Terlihat Biru menghela napas panjang, mungkin lelah bicara dengan Arina. "Terus, kenapa kamu tadi tidur di jalanan dan berdiri aja harus dibantu?"
"Adalah pokoknya. Ceritanya melelahkan dan penuh perjuangan sampai titik darah penghabisan terus panjangnya sepanjang jalan kenangan." Mode alay Arina kembali aktif.
Biru terkekeh mendengarnya. "Kamu habis cari manusia lain juga?"
"Iya. Aku masih nggak ngerti mereka hilang ke mana. Lebih-lebih nggak ngerti lagi kenapa kita nggak ikut ngilang."

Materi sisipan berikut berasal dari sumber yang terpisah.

(* ===== verification/Json.v ===== *)
(** * Decoding request bodies: the part of [encoding/json] the connector relies on

    [json.NewDecoder], [DisallowUnknownFields] and [Decode] into a struct whose
    fields are strings or lists of strings.  Such a decoding succeeds only on a
    [null] or on an object whose keys are fields of the struct and whose values
    are strings, lists of strings or [null]: every other value, unknown key or
    malformed byte is an error, whatever else it contains.  So the decoder reads
    that grammar directly and answers [None] for an error. *)

From S2P Require Import Prelude GoStrings.

(** ** Lexical elements *)

Definition json_space (c : ascii) : bool :=
  existsb (Ascii.eqb c) [" "%char; "009"%char; LF; CR].

Fixpoint skip_spaces (s : string) : string :=
  match s with
  | String c s' => if json_space c then skip_spaces s' else s
  | EmptyString => s
  end.

Definition expect (c : ascii) (s : string) : option string :=
  match s with
  | String d s => if Ascii.eqb c d then Some s else None
  | EmptyString => None
  end.

Definition literal_null (s : string) : option string :=
  if has_prefix s "null" then Some (drop_bytes 4 s) else None.

(** The length of the UTF-8 sequence [s] starts with, 0 when it is malformed. *)
Definition continuation (s : string) (i : nat) (lo hi : N) : bool :=
  match String.get i s with Some c => in_range lo hi c | None => false end.

Definition utf8_length (s : string) : nat :=
  match s with
  | EmptyString => 0
  | String c _ =>
      let next := continuation s in
      if in_range 0 127 c then 1
      else if in_range 194 223 c && next 1%nat 128%N 191%N then 2
      else if in_range 224 224 c && next 1%nat 160%N 191%N && next 2%nat 128%N 191%N then 3
      else if (in_range 225 236 c || in_range 238 239 c)
              && next 1%nat 128%N 191%N && next 2%nat 128%N 191%N then 3
      else if in_range 237 237 c && next 1%nat 128%N 159%N && next 2%nat 128%N 191%N then 3
      else if in_range 240 240 c && next 1%nat 144%N 191%N && next 2%nat 128%N 191%N
              && next 3%nat 128%N 191%N then 4
      else if in_range 241 243 c && next 1%nat 128%N 191%N && next 2%nat 128%N 191%N
              && next 3%nat 128%N 191%N then 4
      else if in_range 244 244 c && next 1%nat 128%N 143%N && next 2%nat 128%N 191%N
              && next 3%nat 128%N 191%N then 4
      else 0
  end.

(** [utf8.EncodeRune] on a code point outside the surrogates *)
Definition bytes_string (l : list N) : string :=
  String.string_of_list_ascii (ascii_of_N <$> l).
Definition encode_rune (r : N) : string :=
  if (r <? 128)%N then bytes_string [r]
  else if (r <? 2048)%N then bytes_string [192 + r / 64; 128 + r mod 64]%N
  else if (r <? 65536)%N
  then bytes_string [224 + r / 4096; 128 + (r / 64) mod 64; 128 + r mod 64]%N
  else bytes_string
         [240 + r / 262144; 128 + (r / 4096) mod 64; 128 + (r / 64) mod 64; 128 + r mod 64]%N.

Definition replacement_char : string := encode_rune 65533.

Definition hex_value (c : ascii) : option N :=
  if is_digit c then Some (byte_code c - 48)%N
  else if in_range 97 102 c then Some (byte_code c - 87)%N
  else if in_range 65 70 c then Some (byte_code c - 55)%N
  else None.

(** the four digits of an escape *)
Definition hex4 (s : string) : option (N * string) :=
  match s with
  | String a (String b (String c (String d rest))) =>
      a ← hex_value a; b ← hex_value b; c ← hex_value c; d ← hex_value d;
      Some (((a * 16 + b) * 16 + c) * 16 + d, rest)%N
  | _ => None
  end.

Definition is_surrogate (r : N) : bool := (55296 <=? r)%N && (r <? 57344)%N.

(** The low half of a surrogate pair whose high half is [r], and the text
    after it, when [s] starts with one ([utf16.DecodeRune]). *)
Definition surrogate_pair (r : N) (s : string) : option (N * string) :=
  s ← expect backslash s; s ← expect "u"%char s;
  '(r1, rest) ← hex4 s;
  if (r <? 56320)%N && (56320 <=? r1)%N && (r1 <? 57344)%N
  then Some ((r - 55296) * 1024 + (r1 - 56320) + 65536, rest)%N else None.

Definition simple_escape (c : ascii) : option ascii :=
  match c with
  | "b" => Some "008" | "f" => Some "012" | "n" => Some LF | "r" => Some CR
  | "t" => Some "009" | "/" => Some "/"
  | _ => if Ascii.eqb c backslash then Some backslash
         else if Ascii.eqb c double_quote then Some double_quote else None
  end%char.

(** A string literal after its opening quote: the decoded text and the rest of
    the input ([stateInString] of the scanner and [unquote]). *)
Fixpoint string_body (fuel : nat) (s : string) : option (string * string) :=
  match fuel, s with
  | S fuel, String c s' =>
      let emit text rest :=
        '(tail, rest) ← string_body fuel rest; Some (text +:+ tail, rest) in
      if Ascii.eqb c double_quote then Some (EmptyString, s')
      else if Ascii.eqb c backslash then
        match s' with
        | String "u" digits =>
            '(r, rest) ← hex4 digits;
            if is_surrogate r then
              match surrogate_pair r rest with
              | Some (full, rest) => emit (encode_rune full) rest
              | None => emit replacement_char rest
              end
            else emit (encode_rune r) rest
        | String e rest =>
            c ← simple_escape e; emit (String c EmptyString) rest
        | EmptyString => None
        end
      else if (byte_code c <? 32)%N then None
      else
        match utf8_length s with
        | O => emit replacement_char s'
        | n => emit (String.substring 0 n s) (drop_bytes n s)
        end
  | _, _ => None
  end.

Definition string_literal (s : string) : option (string * string) :=
  s ← expect double_quote s; string_body (String.length s) s.

(** A string or [null]; [null] leaves the destination as it was. *)
Definition string_or_null (old s : string) : option (string * string) :=
  match literal_null s with
  | Some rest => Some (old, rest)
  | None => string_literal s
  end.

(** ** Lists of strings

    A slice and its backing array: a second value for the same key is written
    over the elements of the first, and a [null] element shows what is there. *)

Record slice := { backing : list string; slice_len : nat }.
Definition nil_slice : slice := {| backing := []; slice_len := 0 |}.
Definition elements (v : slice) : list string := take (slice_len v) (backing v).

(** Store at index [i], at most the length of the backing array. *)
Definition store (i : nat) (x : string) (l : list string) : list string :=
  if decide (i < length l) then <[i := x]> l else l ++ [x].

Fixpoint array_body (fuel i : nat) (l : list string) (s : string) : option (slice * string) :=
  match fuel with
  | O => None
  | S fuel =>
      '(x, s) ← string_or_null (default "" (l !! i)) (skip_spaces s);
      let l := store i x l in
      match skip_spaces s with
      | String "," s => array_body fuel (S i) l s
      | String "]" s => Some ({| backing := l; slice_len := S i |}, s)
      | _ => None
      end
  end.

Definition array_value (old : slice) (s : string) : option (slice * string) :=
  match literal_null s with
  | Some rest => Some (nil_slice, rest)
  | None =>
      s ← expect "["%char s;
      match skip_spaces s with
      | String "]" rest => Some (nil_slice, rest)
      | s => array_body (String.length s) 0 (backing old) s
      end
  end.

(** ** Objects *)

(** The names of a struct's string fields and of its list fields. *)
Record schema := { string_fields : list string; list_fields : list string }.

Record fields_value := {
  field_strings : gmap string string;
  field_lists : gmap string slice;
}.
Definition no_fields : fields_value := {| field_strings := ∅; field_lists := ∅ |}.

(** [foldName], as far as it can reach an ASCII name: ASCII letters in upper
    case, U+017F as S and U+212A as K. *)
Fixpoint fold_name (s : string) : string :=
  match s with
  | EmptyString => EmptyString
  | String c s =>
      match s with
      | String d s' =>
          if (byte_code c =? 197)%N && (byte_code d =? 191)%N then String "S" (fold_name s')
          else
            match s' with
            | String e s'' =>
                if (byte_code c =? 226)%N && (byte_code d =? 132)%N && (byte_code e =? 170)%N
                then String "K" (fold_name s'')
                else String (upper_byte c) (fold_name s)
            | EmptyString => String (upper_byte c) (fold_name s)
            end
      | EmptyString => String (upper_byte c) EmptyString
      end
  end.

(** The field a key names: by its exact name, else by its folded name. *)
Definition find_field (sch : schema) (key : string) : option string :=
  let names := string_fields sch ++ list_fields sch in
  if bool_decide (key ∈ names) then Some key
  else List.find (λ n, (fold_name n =? fold_name key)%string) names.

Definition field_value (sch : schema) (name : string) (acc : fields_value) (s : string)
    : option (fields_value * string) :=
  if bool_decide (name ∈ string_fields sch) then
    '(x, s) ← string_or_null (default "" (field_strings acc !! name)) s;
    Some ({| field_strings := <[name := x]> (field_strings acc);
             field_lists := field_lists acc |}, s)
  else
    '(v, s) ← array_value (default nil_slice (field_lists acc !! name)) s;
    Some ({| field_strings := field_strings acc;
             field_lists := <[name := v]> (field_lists acc) |}, s).

(** The members of an object, from the first key to the closing brace. *)
Fixpoint members (sch : schema) (fuel : nat) (acc : fields_value) (s : string)
    : option (fields_value * string) :=
  match fuel with
  | O => None
  | S fuel =>
      '(key, s) ← string_literal (skip_spaces s);
      s ← expect ":"%char (skip_spaces s);
      name ← find_field sch key;
      '(acc, s) ← field_value sch name acc (skip_spaces s);
      match skip_spaces s with
      | String "," s => members sch fuel acc s
      | String "}" s => Some (acc, s)
      | _ => None
      end
  end.

(** [Decode] with unknown fields disallowed: the fields set and the unread rest
    of the stream. *)
Definition decode_struct (sch : schema) (s : string) : option (fields_value * string) :=
  let s := skip_spaces s in
  match literal_null s with
  | Some rest => Some (no_fields, rest)
  | None =>
      s ← expect "{"%char s;
      match skip_spaces s with
      | String "}" rest => Some (no_fields, rest)
      | s => members sch (String.length s) no_fields s
      end
  end.

(** [Decode] returns [io.EOF]: nothing but white space is left. *)
Definition decode_eof (s : string) : bool := (skip_spaces s =? "")%string.

Definition get_string (v : fields_value) (name : string) : string :=
  default "" (field_strings v !! name).
Definition get_list (v : fields_value) (name : string) : list string :=
  elements (default nil_slice (field_lists v !! name)).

Biru di sebelahnya mengangguk membenarkan.
Keadaan jadi hening. Arina menghembuskan napas. Hujan-hujan seperti ini ia jadi mengantuk. Jika ada selimut, guling, dan bantal, bisa-bisa Arina tidur di tempat parkir ini.
"Kamu tadi panggil aku Brownie. Brownie itu siapa?"
Arina terhenyak. Dia jadi teringat anak ayamnya. Mendadak ia jadi sedih memikirkannya. Brownie lapar tidak, ya?
"Brownie itu..." Arina menggantung ucapannya. Saat ia ingin bicara kembali, tiba-tiba...
"Pik pik pik pik pik."
Brownie datang dari menembus hujan. Arina terkejut. Badan Brownie basah kuyup dan bergetar. Anak ayam yang malang. Tapi bagaimana bisa dia membuka kandang dan pergi ke tempatnya?